等把人拖上來,那出去喚救人的宮女已領著一群太監和宮人過來了。
寒風凜冽,吹在人的臉上跟刀子在刮似的。
「這不是許美人嗎?」那些宮人認出了夏靜月救上來的絳紅宮服女子,「許美人這兩天不是生病了嗎?怎麼跑到湖邊來,又落湖了?」
夏靜月用膝蓋頂住許美人的腹部,將水倒出來。
因許美人救得及時,水倒出來後,人就緩緩地清醒過來了,怔怔地看著救治她的夏靜月。
「快拿衣服過來。」夏靜月朝宮人喊道,然後抓著許美人的手要給她診脈,卻見許美人手中緊抓著一樣東西。
許美人回過神來,坐了起來,冷道:「我沒事,不用管我。」
「我給你診個脈吧。」夏靜月記得方才有宮人說許美人之前病了,如今又落了湖,不知道會不會落下病症。
許美人沉默地看了夏靜月一眼,點了點頭。卻在夏靜月來把脈時,趁其他人的目光都關注著湖中的另一人時,把手中的東西塞進夏靜月的衣袖之中。

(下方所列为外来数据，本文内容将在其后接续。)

Lemma ReadSocket_handler s batch rs clean timeouts :
  sctp_inv s batch -> ~ handler_delivers s ->
  exists batch', sctp_inv (AfterRead clean timeouts (ReadSocket rs s)) batch'.
Proof.
  intros Hi Hn. unfold ReadSocket. destruct (ReadPackets_callbacks rs s) as [cs ->].
  pose proof (callbacks_inv cs s batch Hi) as [Ha Ho].
  assert (Hh : ~ handler_delivers (callbacks cs s)).
  { destruct (callbacks_frame cs s) as (msgs & c & -> & _). exact Hn. }
  destruct (active_receive_ (callbacks cs s)) eqn:Eact.
  - exists batch. destruct Ho as [[Hp _]|[_ [c Hd]]]; [|unfold handler_delivers in Hh; by rewrite Hd in Hh].
    cbn. unfold FinishIteration. destruct (negb _).
    + split; [done|]. cbn. rewrite Eact. left. split; [exact Hp|cbn; tauto].
    + destruct (callbacks_frame timeouts (callbacks cs s)) as (msgs & c & -> & _).
      split; cbn; [by rewrite Ha, <- !app_assoc|]. rewrite Eact. left. split; [exact Hp|cbn; tauto].
  - destruct Ho as (Hp & _ & ->). by apply NextBatch_handler.
Qed.
Lemma gather_concatenates_witness :
  let iovecs := [mkIovec 4 2; mkIovec 1 3] in let m := ex_bytes 100 20 in
  gatherable iovecs 110 100 m /\
  exists m', GatherRxData ex_calls [3; 0]%nat iovecs 110 100 m = Some (OkStatus, m') /\
    bytes_at m' 110 5 = (iovecs ≫= fun v => bytes_at m (100 + iov_base v) (iov_len v)) /\
    forall x, ~ (110 <= x < 110 + 5) -> m' !! x = m !! x.
Proof.
  intros iovecs m.
  assert (Hg : gatherable iovecs 110 100 m).
  { split; [repeat constructor; simpl; lia|]. split; [lia|]. split; [done|]. split.
    - apply list.Forall_forall. vm_compute. repeat constructor; try (by eexists); intros []; congruence.
    - intros k Hk. assert (k ∈ [0; 1; 2; 3; 4]) as Hin by (change (total_len iovecs) with 5 in Hk; set_solver by lia).
      revert k Hk Hin. intros k _. revert k. apply list.Forall_forall. repeat constructor; vm_compute; by eexists. }
  split; [done|]. apply (gather_concatenates ex_calls [3; 0]%nat iovecs 110 100 m); done.
Defined.

(** ** Unpacking *)

Lemma mapM_lookup {A} (l : list A) (idx : list Z) :
  (forall i, i ∈ idx -> 0 <= i < Zlen l) ->
  exists xs, mapM (fun i => l !! Z.to_nat i) idx = Some xs /\ forall x, x ∈ xs <-> exists i, i ∈ idx /\ l !! Z.to_nat i = Some x.
Proof.
  induction idx as [|i idx IH]; intros Hi; simpl.
  - exists []. split; [done|]. set_solver.
  - destruct (lookup_lt_is_Some_2 l (Z.to_nat i)) as [x Hx].
    { specialize (Hi i). unfold Zlen in Hi. set_solver by lia. }
    destruct IH as (xs & -> & Hxs); [set_solver|]. rewrite Hx. exists (x :: xs). split; [done|].
    intros y. rewrite elem_of_cons, Hxs. setoid_rewrite elem_of_cons. naive_solver.
Qed.

Lemma iovec_cpy_kernel_spec blockDim rows row bounce_buf dst req_idx :
  rows !! req_idx = Some row -> 0 < blockDim -> 0 <= row_cnt row <= Zlen (row_mem row) ->
  row_cnt row + blockDim <= 2 ^ 31 ->
  exists threads, iovec_cpy_kernel blockDim rows bounce_buf dst req_idx = Some threads /\
    forall c, c ∈ concat threads <-> c ∈ takeZ (row_cnt row) (row_mem row) ≫= unpack_entry bounce_buf dst.
Proof.
  intros Hrow Hb Hc Hn. unfold iovec_cpy_kernel. rewrite Hrow. cbn [mbind option_bind].
  destruct (mapM_concat (unpack_thread row bounce_buf dst blockDim)
    (fun t c => exists i e, 0 <= i < row_cnt row /\ i mod blockDim = t /\
       row_mem row !! Z.to_nat i = Some e /\ c ∈ unpack_entry bounce_buf dst e) (seqZ 0 blockDim)) as (ks & -> & Hks).
  - intros t Ht%elem_of_seqZ. unfold unpack_thread. rewrite s32_small by lia.
    destruct (strided_threads (row_cnt row) blockDim t) as (js & -> & Hjs); [lia..|]. cbn [mbind option_bind].
    destruct (mapM_lookup (row_mem row) js) as (es & -> & Hes); [intros i Hi%Hjs; lia|].
    eexists. split; [done|]. intros c. rewrite list_elem_of_bind. setoid_rewrite Hes. setoid_rewrite Hjs. naive_solver.
  - exists ks. split; [done|]. intros c. rewrite Hks, list_elem_of_bind. unfold takeZ. split.
    + intros (t & _ & i & e & Hi & _ & He & Hce). exists e. split; [done|].
      apply list_elem_of_lookup. exists (Z.to_nat i). by rewrite lookup_take_lt by lia.
    + intros (e & Hce & [j Hj]%list_elem_of_lookup). apply lookup_take_Some in Hj as [Hj ?].
      exists (Z.of_nat j mod blockDim). split; [apply elem_of_seqZ; pose proof (Z.mod_pos_bound (Z.of_nat j) blockDim); lia|].
      exists (Z.of_nat j), e. rewrite Nat2Z.id. split; [lia|done].
Qed.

夏靜月一愣,那許美人已不耐煩地抽回手,叫道:「不診就算了。」
夏靜月感覺到衣袖中略帶堅硬的東西,不知是何物,也不知道這許美人是什麼意思,眉頭深皺起來。
「夏女官,快來救救楚美人!」
太監們把另一個落水的女子也拉了上來,那女子的情況比許美人嚴重多了,臉慘白得跟白紙似的,已沒了氣兒。
夏靜月連忙過去救人,做心肺復甦。
一通慌亂之後,趕來的人越來越多,夏靜月身上帶著銀針,一邊給楚美人做心肺復甦,一邊用夏家的獨門手法刺入楚美人的穴道,將楚美人從死神中拉了回來。
「有氣了、有氣了……」
隨著宮人們的一陣驚呼,夏靜月終於鬆了一口氣,這才發現渾身急出了一陣的急汗。急汗加上剛從湖裡上來的溼衣溼水,夏靜月打了一個大大的噴嚏。
譚嬤嬤馬上將披風披到夏靜月身上,急道:「夏女官可別病了,趕緊地回慈寧宮換衣服去。」
夏靜月惦記著那許美人,回頭去找,哪還有許美人的蹤跡?一問之下,才知道被宮女扶回去了。
回到慈寧宮,可把皇太后唬了一跳:「剛出去時還好好的,怎麼突然間弄了一身的水回來?趕緊地換衣服去!還有,去熬一碗濃濃的薑湯過來。」
夏靜月冷得渾身打冷顫,也不管那些繁禮了,跟了宮女進去換衣服。
皇太后讓人再燒幾個炭盆,又讓人去宣御醫。忙完一陣,皇太后問譚嬤嬤這是怎麼一回事。
顧幽上前解釋說:「那邊湖裡有人落水,夏女官去救了。」
「附近的人都死了嗎,得要讓夏女官去救人?」皇太后怒道。
「那附近偏僻,一時間找不到人,奴婢也勸了夏女官的,可夏女官救人心切,就……」譚嬤嬤又連忙說道:「落水的是許美人和楚美人二人,幸好夏女官水功好,救了二人呢。太后娘娘,這救人一命,勝造七級浮屠,夏女官這回是造了十四級浮屠呢。」